International career
- 2024: Belgium U18 / 6 / (1)
- 2025–: Belgium U19 / 10 / (3)

= Yanis Musuayi =

Belgian footballer (born 2007)

Yanis Kasonga Musuayi (born 26 June 2007) is a Belgian footballer who plays as a forward for club Levante.

==Early life==
Musuayi began his career FC Toekomst Relegem, and later went on to play for KSKL Ternat after his parents moved to Denderleeuw. He joined Tubize in January 2017, but left for Dender shortly after to play in a club closer from his home as his father was sick.

==Club career==
===Early career===
Musuayi signed for Gent in 2018, but was released one year later, aged 12. He then joined Lokeren, but only spent one season at the club before it went bankrupt, and subsequently moved to Deinze in 2020. He made his first team debut with Deinze on 16 August 2024, coming on as a second-half substitute for Lennart Mertens in a 4–1 Challenger Pro League away win over RSCA Futures.

===Club Brugge===
On 7 December 2024, after three further appearances for Deinze, Musuayi agreed to a two-and-a-half-year contract with Club Brugge, being assigned to reserve team Club NXT.

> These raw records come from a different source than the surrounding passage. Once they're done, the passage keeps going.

(** The three selections: greeting and closing are taken by tone, and the
    entry of "professional" is used for a tone outside the four; the body
    is taken by category and tone, an unknown category is read as
    "general", and a tone that the category's table does not hold gives the
    body of (general, professional).  Every category's table holds the four
    tones. *)
Lemma template_selection (sender_name category tone : string) :
  (In tone tone_names ->
     select_greeting sender_name tone = dict_item (greetings sender_name) tone
     /\ select_closing tone = dict_item closings tone)
  /\ (~ In tone tone_names ->
     select_greeting sender_name tone
     = dict_item (greetings sender_name) "professional"
     /\ select_closing tone = dict_item closings "professional")
  /\ (In category (dict_keys templates) -> In tone tone_names ->
     select_content category tone
     = (by_tone <- dict_item templates category ;; dict_item by_tone tone))
  /\ (~ In category (dict_keys templates) ->
     select_content category tone = select_content "general" tone)
  /\ (~ In tone tone_names ->
     select_content category tone
     = (general <- dict_item templates "general" ;; dict_item general "professional"))
  /\ (forall c by_tone, In (c, by_tone) templates -> dict_keys by_tone = tone_names)
  /\ dict_keys templates
     = ["technical_support"; "billing"; "account"; "integration"; "general"]
  /\ exists g c cl,
       select_greeting sender_name tone = Ok g
       /\ select_content category tone = Ok c
       /\ select_closing tone = Ok cl.
Proof.
  split; [|split; [|split; [|split; [|split; [|split; [|split]]]]]].
  - intros H. unfold tone_names in H. split; by_cases H.
  - intros H. rewrite select_greeting_eq, select_closing_eq.
    rewrite !dict_get_absent by exact H. split; reflexivity.
  - intros Hc Ht. unfold tone_names in Ht.
    change (dict_keys templates)
      with ["technical_support"; "billing"; "account"; "integration"; "general"] in Hc.
    destruct Hc as [<-|[<-|[<-|[<-|[<-|[]]]]]]; by_cases Ht.
  - intros H. destruct select_content_eq as (general & fallback & Eg & _ & E).
    rewrite !E, (dict_get_absent templates category) by exact H.
    assert (dict_get templates "general" general = general) as ->; [|reflexivity].
    unfold dict_get. unfold dict_item in Eg.
    destruct (dict_lookup templates "general"); [|reflexivity].
    unfold Ok in Eg. congruence.
  - intros H. destruct select_content_eq as (general & fallback & Eg & Ef & E).
    rewrite E, Eg, bind_Ok, Ef. f_equal. apply dict_get_absent.
    unfold dict_get. destruct (dict_lookup templates category) as [by_tone|] eqn:L.
    + assert (Hk : dict_keys by_tone = tone_names); [|rewrite Hk; exact H].
      unfold templates in L. cbn [dict_lookup] in L.
      repeat (match type of L with
              | (if ?b then _ else _) = _ =>
                  destruct b; [injection L as <-; reflexivity|]
              end).
      discriminate L.
    + vm_compute in Eg. injection Eg as <-. exact H.
  - intros c by_tone H. unfold templates in H.
    repeat (destruct H as [H|H]; [injection H as <- <-; reflexivity|]).
    destruct H.
  - reflexivity.
  - destruct (FallbackSpec.select_greeting_total sender_name tone) as (g & Hg).
    destruct (FallbackSpec.select_content_total category tone) as (c & Hc).
    destruct (FallbackSpec.select_closing_total tone) as (cl & Hcl).
    exists g, c, cl. auto.
Qed.
(** The statements given a meaning of their own, as [app.py] writes them
    (runs of white space in the multi-line literals are written as one
    space). *)
Definition SELECT_USER : string :=
  "SELECT user_id, username, password_hash, role, student_id FROM users WHERE username=%s".
Definition UPDATE_CONTACT : string :=
  "UPDATE student SET email=%s, phone=%s WHERE student_id=%s".
Definition UPDATE_STATUS : string :=
  "UPDATE application SET status=%s WHERE application_id=%s".
Definition UPDATE_WITHDRAWN : string :=
  "UPDATE application SET status='WITHDRAWN' WHERE application_id=%s".
Definition INSERT_AUDIT_STATUS : string :=
  "INSERT INTO application_audit(application_id, action, details) VALUES (%s,'STATUS_CHANGE',%s)".
Definition INSERT_AUDIT_WITHDRAW : string :=
  "INSERT INTO application_audit(application_id, action, details) VALUES (%s,'WITHDRAW','User action')".
Definition DELETE_APPLICATION : string :=
  "DELETE FROM application WHERE application_id=%s".
Definition DELETE_USER : string :=
  "DELETE FROM users WHERE user_id=%s".

Definition modelled_statements : list string :=
  [SELECT_USER; UPDATE_CONTACT; UPDATE_STATUS; UPDATE_WITHDRAWN;
   INSERT_AUDIT_STATUS; INSERT_AUDIT_WITHDRAW; DELETE_APPLICATION; DELETE_USER].

Definition set_users (d : Db) (t : list row) : Db :=
  mkDb t (student d) (application d) (application_audit d).
Definition set_student (d : Db) (t : list row) : Db :=
  mkDb (users d) t (application d) (application_audit d).
Definition set_application (d : Db) (t : list row) : Db :=
  mkDb (users d) (student d) t (application_audit d).
Definition set_application_audit (d : Db) (t : list row) : Db :=
  mkDb (users d) (student d) (application d) t.
(** X15.  A run of [process_video] for an id that is not in the store
    does nothing at all: no write, no clock read, no stage. *)
Theorem process_video_unknown_id w :
  videos_file w !! vid = None → process_video vid w = (Return tt, w).
Proof.
  intros Hv. rewrite process_video_steps. unfold try_except.
  erewrite run_bind by apply load_videos_run. by rewrite Hv.
Qed.


Lemma steps_clear_all :
  (∀ s, write_error (stage_path s vid) = None) → Forall step_clear steps.
Proof.
  intros Hwrite. eapply Forall_impl; [apply steps_keep|].
  intros st Hk. split; [apply Hwrite | done].
Qed.

(** The whole successful run, as one equation on the final world. *)
Lemma process_video_success_run v w :
  videos_file w !! vid = Some v →
  (∀ s, write_error (stage_path s vid) = None) →
  ∃ w', process_video vid w = (Return tt, w') ∧
        videos_file w' !! vid
          = Some (with_updated_at (utcnow (5 + ticks w))
                    (with_progress 100 (with_status "completed" v))) ∧
        (∀ k, k ≠ vid → videos_file w' !! k = videos_file w !! k) ∧
        files w' = files w ∪ stage_files videos_dir steps vid ∧
        ticks w' = (6 + ticks w)%nat.
Proof.
  intros Hv Hwrite.
  pose proof (checkpoint_exact (λ v, with_progress 10 (with_status "processing" v))
                (videos_file w) w) as Hrun1.
  set (w1 := mk_world _ _ _ _) in Hrun1.
  assert (Hv1 : videos_file w1 !! vid
                = Some (with_updated_at (utcnow (ticks w))
                          (with_progress 10 (with_status "processing" v)))).
  { subst w1. cbn [videos_file]. by rewrite lookup_alter_eq, Hv. }
  destruct (run_steps_exact steps w1 _ (steps_clear_all Hwrite) Hv1)
    as (w2 & Hrun2 & Hv2 & Hfr2 & Ht2 & Hf2).
  exists w2. split.
  { rewrite process_video_steps. unfold try_except.
    erewrite run_bind by apply load_videos_run. rewrite Hv.
    erewrite run_bind by exact Hrun1.
    change (run_steps steps vid _ w1) with (run_steps steps vid (videos_file w1) w1).
    by rewrite Hrun2. }
  split.
  { rewrite Hv2. subst w1. cbn [ticks]. destruct v. reflexivity. }
  split.
  { intros k Hk. rewrite Hfr2 by done. subst w1. cbn [videos_file].
    by rewrite lookup_alter_ne. }
  split; [rewrite Hf2; by subst w1|].
  rewrite Ht2. subst w1. cbn [ticks]. simpl. lia.
Qed.

(** X17.  What a successful run leaves: the record loaded at the start
    with only status ("completed"), progress (100) and [updated_at]
    changed.  The paths the five stages saved into the file are
    overwritten by the checkpoints, so the completed record refers to none
    of the five files, all of which are on disk. *)
Theorem process_video_final_record v w :
  videos_file w !! vid = Some v →
  (∀ s, write_error (stage_path s vid) = None) →
  ∃ w' v',
    process_video vid w = (Return tt, w') ∧
    videos_file w' !! vid = Some v' ∧
    v' = with_updated_at (utcnow (5 + ticks w))
           (with_progress 100 (with_status "completed" v)) ∧
    local_path v' = local_path v ∧ thumbnail_path v' = thumbnail_path v ∧
    script_path v' = script_path v ∧ audio_path v' = audio_path v ∧
    video_path v' = video_path v ∧
    ∀ s, stage_path s vid ∈ files w'.
Proof.
  intros Hv Hwrite.
  destruct (process_video_success_run v w Hv Hwrite) as (w' & Hrun & Hv' & _ & Hf & _).
  eexists w', _. split; [exact Hrun|]. split; [exact Hv'|]. split; [done|].
  do 5 (split; [done|]).
  intros s. rewrite Hf. apply elem_of_union_r. unfold stage_files.
  apply elem_of_list_to_set. destruct s; cbn; repeat constructor.
Qed.

End Replay.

Musuayi scored his first senior goal on 25 October 2025, netting the equalizer in a 1–1 home draw against Olympic Charleroi. The following 20 February, he scored a brace in a 3–2 loss at RFC Liège, and finished the season with seven goals with NXT, being the club's top scorer.

===Levante===
On 2 August 2026, La Liga club Levante announced the signing of Musuayi on a four-year deal, for a rumoured fee of € 2.5 million.

==International career==
Musuayi represented Belgium at under-18 and under-19 levels.